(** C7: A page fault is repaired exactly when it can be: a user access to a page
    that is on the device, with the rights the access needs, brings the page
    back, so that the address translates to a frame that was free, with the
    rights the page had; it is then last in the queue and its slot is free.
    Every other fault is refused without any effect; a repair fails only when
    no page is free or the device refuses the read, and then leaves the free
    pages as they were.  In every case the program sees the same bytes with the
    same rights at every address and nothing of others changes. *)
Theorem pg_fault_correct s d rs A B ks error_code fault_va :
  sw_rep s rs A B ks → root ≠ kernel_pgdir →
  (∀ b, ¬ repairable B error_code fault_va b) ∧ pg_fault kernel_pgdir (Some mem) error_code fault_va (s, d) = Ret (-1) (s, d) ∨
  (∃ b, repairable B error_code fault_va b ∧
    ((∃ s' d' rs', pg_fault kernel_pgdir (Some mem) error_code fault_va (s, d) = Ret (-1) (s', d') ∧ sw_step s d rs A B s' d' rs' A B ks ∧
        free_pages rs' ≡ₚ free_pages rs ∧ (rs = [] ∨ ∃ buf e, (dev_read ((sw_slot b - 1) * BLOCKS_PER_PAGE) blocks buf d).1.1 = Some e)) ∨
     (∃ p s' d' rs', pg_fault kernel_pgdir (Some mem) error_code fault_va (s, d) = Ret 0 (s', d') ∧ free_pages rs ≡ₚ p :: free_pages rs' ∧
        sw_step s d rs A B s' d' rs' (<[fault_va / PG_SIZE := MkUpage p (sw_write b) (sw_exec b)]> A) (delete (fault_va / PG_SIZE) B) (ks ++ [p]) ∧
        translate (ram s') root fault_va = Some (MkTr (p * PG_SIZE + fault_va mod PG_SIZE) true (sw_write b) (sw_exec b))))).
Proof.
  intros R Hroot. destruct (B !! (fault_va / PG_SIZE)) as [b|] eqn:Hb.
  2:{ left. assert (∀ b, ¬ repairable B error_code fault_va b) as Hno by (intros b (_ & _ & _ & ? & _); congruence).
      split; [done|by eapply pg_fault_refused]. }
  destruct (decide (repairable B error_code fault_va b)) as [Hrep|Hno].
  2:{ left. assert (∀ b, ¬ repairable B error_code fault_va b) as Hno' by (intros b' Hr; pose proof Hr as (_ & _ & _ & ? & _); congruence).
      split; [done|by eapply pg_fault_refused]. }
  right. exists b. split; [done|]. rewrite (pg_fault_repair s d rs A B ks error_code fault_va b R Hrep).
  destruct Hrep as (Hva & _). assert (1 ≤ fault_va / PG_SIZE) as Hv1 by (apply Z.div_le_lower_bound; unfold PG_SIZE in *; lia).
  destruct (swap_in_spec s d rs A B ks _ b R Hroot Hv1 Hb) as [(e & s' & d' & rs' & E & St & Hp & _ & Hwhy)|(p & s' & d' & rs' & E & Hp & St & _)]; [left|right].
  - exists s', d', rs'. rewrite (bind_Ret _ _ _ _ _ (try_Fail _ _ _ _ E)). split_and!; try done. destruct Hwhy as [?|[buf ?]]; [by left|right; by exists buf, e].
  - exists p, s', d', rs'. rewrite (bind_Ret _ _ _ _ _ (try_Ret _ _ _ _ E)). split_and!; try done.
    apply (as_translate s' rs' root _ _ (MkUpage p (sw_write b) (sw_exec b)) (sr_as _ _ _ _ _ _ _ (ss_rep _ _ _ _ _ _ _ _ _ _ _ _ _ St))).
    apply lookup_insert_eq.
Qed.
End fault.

★ ★ ★ ★

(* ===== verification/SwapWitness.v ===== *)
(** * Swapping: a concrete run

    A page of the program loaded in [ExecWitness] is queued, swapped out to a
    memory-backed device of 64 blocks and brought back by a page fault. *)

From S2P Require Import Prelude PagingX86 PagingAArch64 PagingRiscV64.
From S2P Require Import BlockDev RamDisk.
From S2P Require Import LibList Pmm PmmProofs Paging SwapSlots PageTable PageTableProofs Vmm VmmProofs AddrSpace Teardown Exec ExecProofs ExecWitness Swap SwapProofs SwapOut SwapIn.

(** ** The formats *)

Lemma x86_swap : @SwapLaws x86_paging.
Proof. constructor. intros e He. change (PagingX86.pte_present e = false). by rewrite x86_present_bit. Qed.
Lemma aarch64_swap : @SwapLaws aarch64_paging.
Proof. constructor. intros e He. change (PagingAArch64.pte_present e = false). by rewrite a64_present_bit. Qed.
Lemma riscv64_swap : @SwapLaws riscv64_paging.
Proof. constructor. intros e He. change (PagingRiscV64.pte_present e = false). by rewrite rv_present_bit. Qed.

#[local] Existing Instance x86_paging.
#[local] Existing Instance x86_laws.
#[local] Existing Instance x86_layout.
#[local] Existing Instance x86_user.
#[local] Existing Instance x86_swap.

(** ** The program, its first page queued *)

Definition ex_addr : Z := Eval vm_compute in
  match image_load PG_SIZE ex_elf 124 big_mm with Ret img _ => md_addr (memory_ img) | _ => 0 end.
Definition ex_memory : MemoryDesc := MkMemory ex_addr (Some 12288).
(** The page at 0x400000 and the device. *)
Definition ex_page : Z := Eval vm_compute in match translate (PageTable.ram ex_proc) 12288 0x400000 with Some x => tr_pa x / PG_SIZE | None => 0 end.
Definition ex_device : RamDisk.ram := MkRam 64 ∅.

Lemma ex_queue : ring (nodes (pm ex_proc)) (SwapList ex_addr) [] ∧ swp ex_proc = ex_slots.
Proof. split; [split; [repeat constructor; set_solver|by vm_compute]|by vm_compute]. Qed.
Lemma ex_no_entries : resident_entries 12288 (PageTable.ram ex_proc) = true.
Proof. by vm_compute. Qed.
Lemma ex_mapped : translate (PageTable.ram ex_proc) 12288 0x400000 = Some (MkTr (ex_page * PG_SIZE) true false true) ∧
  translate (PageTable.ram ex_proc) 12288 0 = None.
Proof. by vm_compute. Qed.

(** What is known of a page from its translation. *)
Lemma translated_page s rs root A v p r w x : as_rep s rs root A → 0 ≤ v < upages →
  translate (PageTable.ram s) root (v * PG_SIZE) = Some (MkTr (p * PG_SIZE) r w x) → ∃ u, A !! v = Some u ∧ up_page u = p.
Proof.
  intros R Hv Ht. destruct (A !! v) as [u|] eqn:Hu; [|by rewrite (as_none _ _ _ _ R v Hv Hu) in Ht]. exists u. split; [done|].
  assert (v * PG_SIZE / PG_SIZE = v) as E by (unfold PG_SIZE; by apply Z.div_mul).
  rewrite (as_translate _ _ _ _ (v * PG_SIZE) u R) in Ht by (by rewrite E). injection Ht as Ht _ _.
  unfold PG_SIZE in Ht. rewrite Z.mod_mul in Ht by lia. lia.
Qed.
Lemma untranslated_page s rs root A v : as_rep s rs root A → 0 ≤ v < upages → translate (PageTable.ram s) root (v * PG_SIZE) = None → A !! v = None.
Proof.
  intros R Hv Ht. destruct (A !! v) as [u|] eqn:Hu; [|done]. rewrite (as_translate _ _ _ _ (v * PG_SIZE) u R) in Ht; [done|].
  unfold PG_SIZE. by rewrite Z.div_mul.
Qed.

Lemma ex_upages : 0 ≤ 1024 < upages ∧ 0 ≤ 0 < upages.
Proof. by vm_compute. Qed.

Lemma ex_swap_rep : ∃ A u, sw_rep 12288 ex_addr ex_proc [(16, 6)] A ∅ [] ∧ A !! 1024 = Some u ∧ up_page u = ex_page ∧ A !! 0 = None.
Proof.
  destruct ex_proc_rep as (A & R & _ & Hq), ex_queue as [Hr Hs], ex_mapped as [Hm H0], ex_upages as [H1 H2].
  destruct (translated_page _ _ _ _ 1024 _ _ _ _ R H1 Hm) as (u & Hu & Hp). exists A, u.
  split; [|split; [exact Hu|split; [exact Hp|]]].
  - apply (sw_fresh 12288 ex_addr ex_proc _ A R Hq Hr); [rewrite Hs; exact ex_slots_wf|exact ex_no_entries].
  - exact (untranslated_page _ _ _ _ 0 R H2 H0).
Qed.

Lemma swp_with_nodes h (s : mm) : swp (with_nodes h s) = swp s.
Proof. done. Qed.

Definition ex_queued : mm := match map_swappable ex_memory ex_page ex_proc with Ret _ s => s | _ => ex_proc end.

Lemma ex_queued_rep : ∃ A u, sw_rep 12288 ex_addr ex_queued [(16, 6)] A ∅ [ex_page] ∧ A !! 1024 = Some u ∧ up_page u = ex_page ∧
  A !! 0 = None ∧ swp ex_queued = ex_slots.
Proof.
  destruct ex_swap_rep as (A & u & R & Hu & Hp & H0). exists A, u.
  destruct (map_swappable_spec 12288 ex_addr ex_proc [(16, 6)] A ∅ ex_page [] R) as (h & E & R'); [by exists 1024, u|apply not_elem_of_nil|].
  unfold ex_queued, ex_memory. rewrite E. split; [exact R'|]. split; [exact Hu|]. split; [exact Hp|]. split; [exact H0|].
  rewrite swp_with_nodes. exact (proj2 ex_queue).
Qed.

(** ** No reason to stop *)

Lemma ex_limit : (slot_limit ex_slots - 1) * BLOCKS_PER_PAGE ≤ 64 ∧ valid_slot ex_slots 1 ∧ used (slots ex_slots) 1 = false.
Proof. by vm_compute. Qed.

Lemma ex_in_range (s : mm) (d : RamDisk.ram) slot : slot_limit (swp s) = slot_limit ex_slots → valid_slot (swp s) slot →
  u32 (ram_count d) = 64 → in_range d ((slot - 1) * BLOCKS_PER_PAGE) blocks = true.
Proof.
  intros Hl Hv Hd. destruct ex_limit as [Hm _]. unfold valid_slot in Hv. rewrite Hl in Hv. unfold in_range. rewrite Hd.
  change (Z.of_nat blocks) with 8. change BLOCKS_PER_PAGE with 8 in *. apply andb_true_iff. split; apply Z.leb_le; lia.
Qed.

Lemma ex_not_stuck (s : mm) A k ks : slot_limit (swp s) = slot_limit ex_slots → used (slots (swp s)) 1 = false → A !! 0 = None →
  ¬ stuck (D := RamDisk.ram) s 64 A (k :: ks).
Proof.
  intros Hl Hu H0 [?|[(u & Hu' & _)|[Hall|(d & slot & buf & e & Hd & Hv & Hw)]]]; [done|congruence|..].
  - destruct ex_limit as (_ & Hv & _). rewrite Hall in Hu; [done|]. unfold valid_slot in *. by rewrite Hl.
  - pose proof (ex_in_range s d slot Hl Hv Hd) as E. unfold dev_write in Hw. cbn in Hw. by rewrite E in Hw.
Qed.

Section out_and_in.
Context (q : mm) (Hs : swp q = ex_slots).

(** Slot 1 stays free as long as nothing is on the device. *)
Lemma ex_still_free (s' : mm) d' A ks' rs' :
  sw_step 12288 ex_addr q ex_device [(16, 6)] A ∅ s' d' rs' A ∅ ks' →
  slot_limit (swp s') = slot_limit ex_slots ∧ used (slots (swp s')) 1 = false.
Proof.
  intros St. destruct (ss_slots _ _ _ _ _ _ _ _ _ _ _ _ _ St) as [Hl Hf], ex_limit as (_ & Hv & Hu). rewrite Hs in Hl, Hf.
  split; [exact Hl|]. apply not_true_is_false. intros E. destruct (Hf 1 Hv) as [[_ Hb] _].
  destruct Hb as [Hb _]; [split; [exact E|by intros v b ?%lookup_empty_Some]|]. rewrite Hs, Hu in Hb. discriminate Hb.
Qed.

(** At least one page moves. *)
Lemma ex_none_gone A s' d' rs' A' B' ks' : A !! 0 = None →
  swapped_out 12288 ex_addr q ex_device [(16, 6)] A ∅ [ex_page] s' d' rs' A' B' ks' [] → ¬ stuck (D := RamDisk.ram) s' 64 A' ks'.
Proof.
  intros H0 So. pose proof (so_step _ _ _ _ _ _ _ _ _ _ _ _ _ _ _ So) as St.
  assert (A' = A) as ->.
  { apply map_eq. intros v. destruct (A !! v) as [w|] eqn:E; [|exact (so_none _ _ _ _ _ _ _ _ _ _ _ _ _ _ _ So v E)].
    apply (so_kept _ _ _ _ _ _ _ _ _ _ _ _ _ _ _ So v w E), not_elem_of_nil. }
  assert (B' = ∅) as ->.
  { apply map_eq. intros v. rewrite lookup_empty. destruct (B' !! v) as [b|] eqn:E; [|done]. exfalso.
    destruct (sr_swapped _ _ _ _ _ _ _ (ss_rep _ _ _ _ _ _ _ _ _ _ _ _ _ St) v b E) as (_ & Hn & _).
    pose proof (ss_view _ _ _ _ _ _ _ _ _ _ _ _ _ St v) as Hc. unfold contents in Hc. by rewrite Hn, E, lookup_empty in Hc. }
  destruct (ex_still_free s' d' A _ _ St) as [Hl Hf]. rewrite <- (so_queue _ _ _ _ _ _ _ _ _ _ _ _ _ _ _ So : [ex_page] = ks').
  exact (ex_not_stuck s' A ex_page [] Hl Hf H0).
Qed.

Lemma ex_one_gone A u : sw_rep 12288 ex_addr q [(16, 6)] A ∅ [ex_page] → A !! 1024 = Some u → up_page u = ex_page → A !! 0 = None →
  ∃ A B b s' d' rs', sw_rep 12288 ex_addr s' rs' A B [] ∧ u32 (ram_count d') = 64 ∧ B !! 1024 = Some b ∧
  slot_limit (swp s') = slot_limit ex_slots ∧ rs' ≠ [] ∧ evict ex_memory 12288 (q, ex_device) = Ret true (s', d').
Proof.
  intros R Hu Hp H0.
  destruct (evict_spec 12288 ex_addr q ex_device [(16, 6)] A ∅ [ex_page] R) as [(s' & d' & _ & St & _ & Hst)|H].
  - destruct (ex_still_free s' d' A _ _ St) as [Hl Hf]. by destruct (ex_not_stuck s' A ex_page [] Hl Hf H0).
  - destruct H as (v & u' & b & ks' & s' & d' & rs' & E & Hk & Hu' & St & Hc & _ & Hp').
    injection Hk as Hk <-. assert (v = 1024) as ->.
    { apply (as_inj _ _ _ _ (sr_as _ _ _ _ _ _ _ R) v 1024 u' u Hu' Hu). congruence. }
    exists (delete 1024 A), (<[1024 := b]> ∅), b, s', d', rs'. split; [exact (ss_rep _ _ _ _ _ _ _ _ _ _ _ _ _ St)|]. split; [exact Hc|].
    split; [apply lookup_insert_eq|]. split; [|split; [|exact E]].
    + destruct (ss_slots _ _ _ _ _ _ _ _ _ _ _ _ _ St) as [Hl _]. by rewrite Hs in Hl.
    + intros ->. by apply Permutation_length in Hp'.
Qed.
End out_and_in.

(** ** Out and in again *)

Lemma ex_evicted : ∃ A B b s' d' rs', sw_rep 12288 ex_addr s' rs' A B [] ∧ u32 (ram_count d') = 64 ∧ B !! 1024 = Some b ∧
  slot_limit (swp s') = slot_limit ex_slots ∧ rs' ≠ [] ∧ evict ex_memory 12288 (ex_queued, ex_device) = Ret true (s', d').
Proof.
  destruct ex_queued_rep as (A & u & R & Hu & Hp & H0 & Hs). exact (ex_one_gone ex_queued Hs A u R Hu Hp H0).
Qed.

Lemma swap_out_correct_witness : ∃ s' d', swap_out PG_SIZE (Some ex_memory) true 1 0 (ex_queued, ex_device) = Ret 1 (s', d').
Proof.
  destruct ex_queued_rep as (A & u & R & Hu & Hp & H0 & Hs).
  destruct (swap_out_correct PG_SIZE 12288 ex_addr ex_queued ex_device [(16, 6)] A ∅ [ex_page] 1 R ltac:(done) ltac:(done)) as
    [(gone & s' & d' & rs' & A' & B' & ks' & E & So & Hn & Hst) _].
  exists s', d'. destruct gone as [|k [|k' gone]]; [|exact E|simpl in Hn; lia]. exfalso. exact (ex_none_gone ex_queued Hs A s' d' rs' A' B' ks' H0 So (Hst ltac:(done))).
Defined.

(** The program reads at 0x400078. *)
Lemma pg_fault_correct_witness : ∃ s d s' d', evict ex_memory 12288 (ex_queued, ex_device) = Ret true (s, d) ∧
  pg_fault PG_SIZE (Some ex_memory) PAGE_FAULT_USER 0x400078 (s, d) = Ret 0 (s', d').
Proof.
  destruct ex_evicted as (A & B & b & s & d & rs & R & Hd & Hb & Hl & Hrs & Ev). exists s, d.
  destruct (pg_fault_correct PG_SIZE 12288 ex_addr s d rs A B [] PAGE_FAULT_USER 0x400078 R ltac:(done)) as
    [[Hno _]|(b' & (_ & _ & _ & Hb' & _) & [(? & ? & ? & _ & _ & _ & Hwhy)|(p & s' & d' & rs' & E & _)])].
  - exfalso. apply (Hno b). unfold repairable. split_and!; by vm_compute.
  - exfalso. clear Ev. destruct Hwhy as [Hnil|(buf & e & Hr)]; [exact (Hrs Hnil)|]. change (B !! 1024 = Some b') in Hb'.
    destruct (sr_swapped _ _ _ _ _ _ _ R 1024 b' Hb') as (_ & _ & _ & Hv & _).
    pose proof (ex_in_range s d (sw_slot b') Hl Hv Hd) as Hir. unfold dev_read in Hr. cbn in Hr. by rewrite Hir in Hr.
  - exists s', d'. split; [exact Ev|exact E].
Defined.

★ ★ ★ ★

● **Activity**:
Beginning with the line that has "[(gone & s'" and ending with the line that has "- exfalso. clear", set down the lines above exactly and include no others.

● **Finished task**:
    [(gone & s' & d' & rs' & A' & B' & ks' & E & So & Hn & Hst) _].
  exists s', d'. destruct gone as [|k [|k' gone]]; [|exact E|simpl in Hn; lia]. exfalso. exact (ex_none_gone ex_queued Hs A s' d' rs' A' B' ks' H0 So (Hst ltac:(done))).
Defined.

(** The program reads at 0x400078. *)
Lemma pg_fault_correct_witness : ∃ s d s' d', evict ex_memory 12288 (ex_queued, ex_device) = Ret true (s, d) ∧
  pg_fault PG_SIZE (Some ex_memory) PAGE_FAULT_USER 0x400078 (s, d) = Ret 0 (s', d').
Proof.
  destruct ex_evicted as (A & B & b & s & d & rs & R & Hd & Hb & Hl & Hrs & Ev). exists s, d.
  destruct (pg_fault_correct PG_SIZE 12288 ex_addr s d rs A B [] PAGE_FAULT_USER 0x400078 R ltac:(done)) as
    [[Hno _]|(b' & (_ & _ & _ & Hb' & _) & [(? & ? & ? & _ & _ & _ & Hwhy)|(p & s' & d' & rs' & E & _)])].
  - exfalso. apply (Hno b). unfold repairable. split_and!; by vm_compute.
  - exfalso. clear Ev. destruct Hwhy as [Hnil|(buf & e & Hr)]; [exact (Hrs Hnil)|]. change (B !! 1024 = Some b') in Hb'.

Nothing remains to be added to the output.